Jean-Philipe GUEGUEN - Jolanta TIJUS GLAZEWSKI
Le 84ème Congrès des Psychanalystes de Langue Française (CPLF) s'est tenu à la mutualité à Paris du 9 au 11 mai. La mutualité, un lieu mythique, art déco, qui avait à l’origine 1789 places en référence à la Révolution française ! N’est-ce pas le lieu privilégié pour rassembler autant de psychanalystes ? Ce regroupement ne contribue-t-il pas au sentiment d’appartenance à un groupe international ?
Le thème du CPLF était : « S’identifier ».

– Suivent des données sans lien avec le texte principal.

(** * parallel-async.ipynb: three ways of fetching a fixed list of URLs

    The notebook has three code cells, [Serial], [Parallel] and [Async].
    Each cell issues one HTTP GET per entry of its [URLS] list and prints
    one line per entry, either [<url> page is <N> bytes] or
    [<url> generated an exception: <description>].

    The cells are embedded as functions over
    - a [network], which says how each GET ends (a complete response, or a
      transport failure such as an unresolved name or an expired timeout),
    - the console, a list of printed lines threaded through an
      exception-and-output monad [IO],
    - and, for the two concurrent cells, a schedule that fixes the order
      in which the units of work finish.

    The HTTP clients ([requests], [urllib.request], [aiohttp]) and the
    runtime ([concurrent.futures], [asyncio]) are not part of the notebook;
    the section [Clients] and the functions [as_completed] and [gather]
    record the behaviour the cells rely on. *)

From Stdlib Require Import ZArith Ascii String.
From stdpp Require Import base list gmap strings pretty.

Local Open Scope Z_scope.

(** ** Python values *)

Abbreviation bytes := (list Byte.byte).

(** How a GET can fail below HTTP. *)
Inductive transport_failure :=
| NameResolutionFailure
| ConnectionRefused
| TimeoutExpired.

(** The exceptions the cells can see. [RequestException] is raised by
    [requests], [URLError] and [HTTPError] by [urllib.request],
    [ClientError] by [aiohttp] (its timeout comes from [asyncio]), and
    [KeyError] by a dictionary subscript. All are subclasses of Python's
    [Exception]. *)
Inductive Exception :=
| RequestException (why : transport_failure) (message : string)
| URLError (why : transport_failure) (reason : string)
| HTTPError (code : Z) (msg : string)
| ClientError (why : transport_failure) (message : string)
| KeyError (key : nat).

(** [str(exc)], the text that [{exc}] and [%s] put in the line. *)
Definition str (exc : Exception) : string :=
  match exc with
  | RequestException _ message => message
  | URLError _ reason => "<urlopen error " +:+ reason +:+ ">"
  | HTTPError code msg => "HTTP Error " +:+ pretty code +:+ ": " +:+ msg
  | ClientError _ message => message
  | KeyError key => pretty key
  end.

(** A call either returns a value or raises. *)
Inductive result (A : Type) :=
| Returned (a : A)
| Raised (exc : Exception).
Arguments Returned {A} a.
Arguments Raised {A} exc.

#[global] Instance result_ret : MRet result := λ A a, Returned a.
#[global] Instance result_bind : MBind result := λ A B f m,
  match m with
  | Returned a => f a
  | Raised exc => Raised exc
  end.

#[global] Instance result_fmap : FMap result := λ A B f m,
  match m with
  | Returned a => Returned (f a)
  | Raised exc => Raised exc
  end.

(** Code that also prints: the console is the list of lines written so
    far, oldest first. *)
Definition IO (A : Type) : Type := list string → result A * list string.

#[global] Instance IO_ret : MRet IO := λ A a out, (Returned a, out).
#[global] Instance IO_bind : MBind IO := λ A B f m out,
  match m out with
  | (Returned a, out') => f a out'
  | (Raised exc, out') => (Raised exc, out')
  end.

(** A call that does not print. *)
Definition call {A} (r : result A) : IO A := λ out, (r, out).

Definition print (line : string) : IO unit := λ out, (Returned tt, out ++ [line]).

(** [try: body  except Exception as exc: handler exc] *)
Definition try_except {A} (body : IO A) (handler : Exception → IO A) : IO A :=
  λ out,
    match body out with
    | (Returned a, out') => (Returned a, out')
    | (Raised exc, out') => handler exc out'
    end.

(** [try: x = body  except Exception as exc: handler exc  else: orelse x];
    an exception raised by [orelse] is not handled here. *)
Definition try_except_else {A B} (body : IO A) (handler : Exception → IO B)
    (orelse : A → IO B) : IO B :=
  λ out,
    match body out with
    | (Returned a, out') => orelse a out'
    | (Raised exc, out') => handler exc out'
    end.

(** [for x in xs: body x]; a raise leaves the loop. *)
Fixpoint for_in {A} (xs : list A) (body : A → IO unit) : IO unit :=
  match xs with
  | [] => mret tt
  | x :: rest => body x ;; for_in rest body
  end.

(** [len] *)
Definition len {A} (xs : list A) : nat := length xs.

(** *** [repr] of a [str], as [%r] prints it

    A target is a string of code points below 256. [repr] picks the quote
    (a single quote, unless the string has one and has no double quote),
    escapes the quote and the backslash, writes tab, line feed and carriage
    return as [\t], [\n], [\r], and every other non-printable code point
    as [\xNN]. *)
Definition single_quote : ascii := "'"%char.
Definition double_quote : ascii := "034"%char.
Definition backslash : ascii := "\"%char.

Definition hex_digits : string := "0123456789abcdef".

Definition hex_digit (n : nat) : ascii :=
  default "f"%char (String.get n hex_digits).

Definition isprintable (c : ascii) : bool :=
  let n := nat_of_ascii c in
  (bool_decide (32 ≤ n < 127) || bool_decide (161 ≤ n ∧ n ≠ 173))%nat.

Definition repr_char (quote c : ascii) : string :=
  let n := nat_of_ascii c in
  if bool_decide (c = quote ∨ c = backslash) then String backslash (String c "")
  else if bool_decide (n = 9%nat) then "\t"
  else if bool_decide (n = 10%nat) then "\n"
  else if bool_decide (n = 13%nat) then "\r"
  else if isprintable c then String c ""
  else String backslash (String "x" (String (hex_digit (n / 16)) (String (hex_digit (n mod 16)) ""))).

Fixpoint contains (c : ascii) (s : string) : bool :=
  match s with
  | EmptyString => false
  | String a rest => bool_decide (a = c) || contains c rest
  end.

Fixpoint repr_body (quote : ascii) (s : string) : string :=
  match s with
  | EmptyString => ""
  | String c rest => repr_char quote c +:+ repr_body quote rest
  end.

Definition repr (s : string) : string :=
  let quote :=
    if contains single_quote s && negb (contains double_quote s)
    then double_quote else single_quote in
  String quote (repr_body quote s +:+ String quote "").

(** Reading a [repr] back, as Python's parser reads the literal. *)
Fixpoint position (c : ascii) (s : string) : option nat :=
  match s with
  | EmptyString => None
  | String a rest => if bool_decide (a = c) then Some O else S <$> position c rest
  end.

Definition hex_value (c : ascii) : option nat := position c hex_digits.

(** The character an escape letter stands for. *)
Definition unescape (e : ascii) : option ascii :=
  if bool_decide (e = "t"%char) then Some "009"%char
  else if bool_decide (e = "n"%char) then Some "010"%char
  else if bool_decide (e = "r"%char) then Some "013"%char
  else if bool_decide (e = backslash ∨ e = single_quote ∨ e = double_quote) then Some e
  else None.

Fixpoint unrepr_body (quote : ascii) (s : string) : option string :=
  match s with
  | EmptyString => None
  | String c rest =>
      if bool_decide (c = backslash) then
        match rest with
        | String "x" (String h1 (String h2 rest')) =>
            hi ← hex_value h1; lo ← hex_value h2;
            String (ascii_of_nat (16 * hi + lo)) <$> unrepr_body quote rest'
        | String e rest' =>
            c' ← unescape e; String c' <$> unrepr_body quote rest'
        | EmptyString => None
        end
      else if bool_decide (c = quote) then
        match rest with
        | EmptyString => Some EmptyString
        | String _ _ => None
        end
      else String c <$> unrepr_body quote rest
  end.

Definition unrepr (shown : string) : option string :=
  match shown with
  | String quote rest =>
      if bool_decide (quote = single_quote ∨ quote = double_quote)
      then unrepr_body quote rest else None
  | EmptyString => None
  end.

(** ** The network and the three HTTP clients *)

(** How one client's GET ends, as that client presents it to the cell: a
    complete response arrived before the client's timeout, or the request
    failed below HTTP. [reason] is the status line's phrase, [body] the
    body as the client hands it over, and [detail] the client's text for
    the failure. *)
Inductive wire :=
| Responded (status : Z) (reason : string) (body : bytes)
| Failed (why : transport_failure) (detail : string).

(** The fate of one client's GET for a URL under a timeout in seconds. The
    whole exchange is taken to end, one way or the other. The clients
    differ in their texts, their timeout rules and their decoding, so each
    cell has a network of its own; running two cells against one network
    supposes that their requests end alike. *)
Definition network : Type := string → Z → wire.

Il nous faut saluer la réussite de ce congrès qui est un congrès francophone et international avec la participation de nombreuses sociétés venant de pays qui n'ont pas tous le français comme langue d'usage (le Brésil, la Turquie, la Grèce, l’Espagne, la Roumanie...). Congrès francophone qui nous rappelle l'importance de la langue dans nos représentations et nos élaborations. Congrès (autrefois dénommé des ‘Langues romanes’) qui existe depuis 1926 et qui est organisé par la SPP et l'APF quand il a lieu à Paris.
Congrès, enfin, qui a le mérite de tenter d'approfondir un thème contemporain aux préoccupations actuelles des psychanalystes, tout comme le congrès de la FEP et celui de l’IPA. Grâce à des rapports que chacun peut lire longtemps à l’avance et grâce à des groupes de travail dans l'année qui précède sa tenue, le CPLF permet une véritable mise au travail des participants. Chaque année la SPRF veille à organiser un groupe de travail autour du thème du prochain congrès. Ce groupe réunit des membres et des analystes en formation. Investissement préalable aux conférences qui permet une autre écoute lors de ces journées.
Cette année plusieurs membres ont participé aux tables rondes et aux ateliers.
S'identifier, être identifié, se désidentifier. Différents thèmes ont traversé ces journées comme une mosaïque identificatoire renvoyant à un moi « composite » fait d’emprunts. L’identification primaire et son étrangeté, la confusion des langues et l’identification projective, la bisexualité psychique, l’impact de la perte, les origines et la continuité de l’être. Autant de points d’appel que convoque l’identification. En toile de fond, c’est la question de l’identité d’un Je vivant dans l’illusion d’être Un qui se manifeste. Si le choix d’objet narcissique constitue le socle de tous les choix d’objet, les identifications narcissiques sont au fondement de toutes les identifications. On aime dans l’objet ce que l’on est. La mélancolie, souvent citée, apparaît comme un paradigme de l’identification narcissique. Partant avec Freud de l’identification hystérique vers l’identification narcissique, nous avons pu vivre et suivre des mouvements identificatoires multiples, imprévisibles, parfois déroutants mais toujours riches tant ils ouvrent vers des questionnements multiples.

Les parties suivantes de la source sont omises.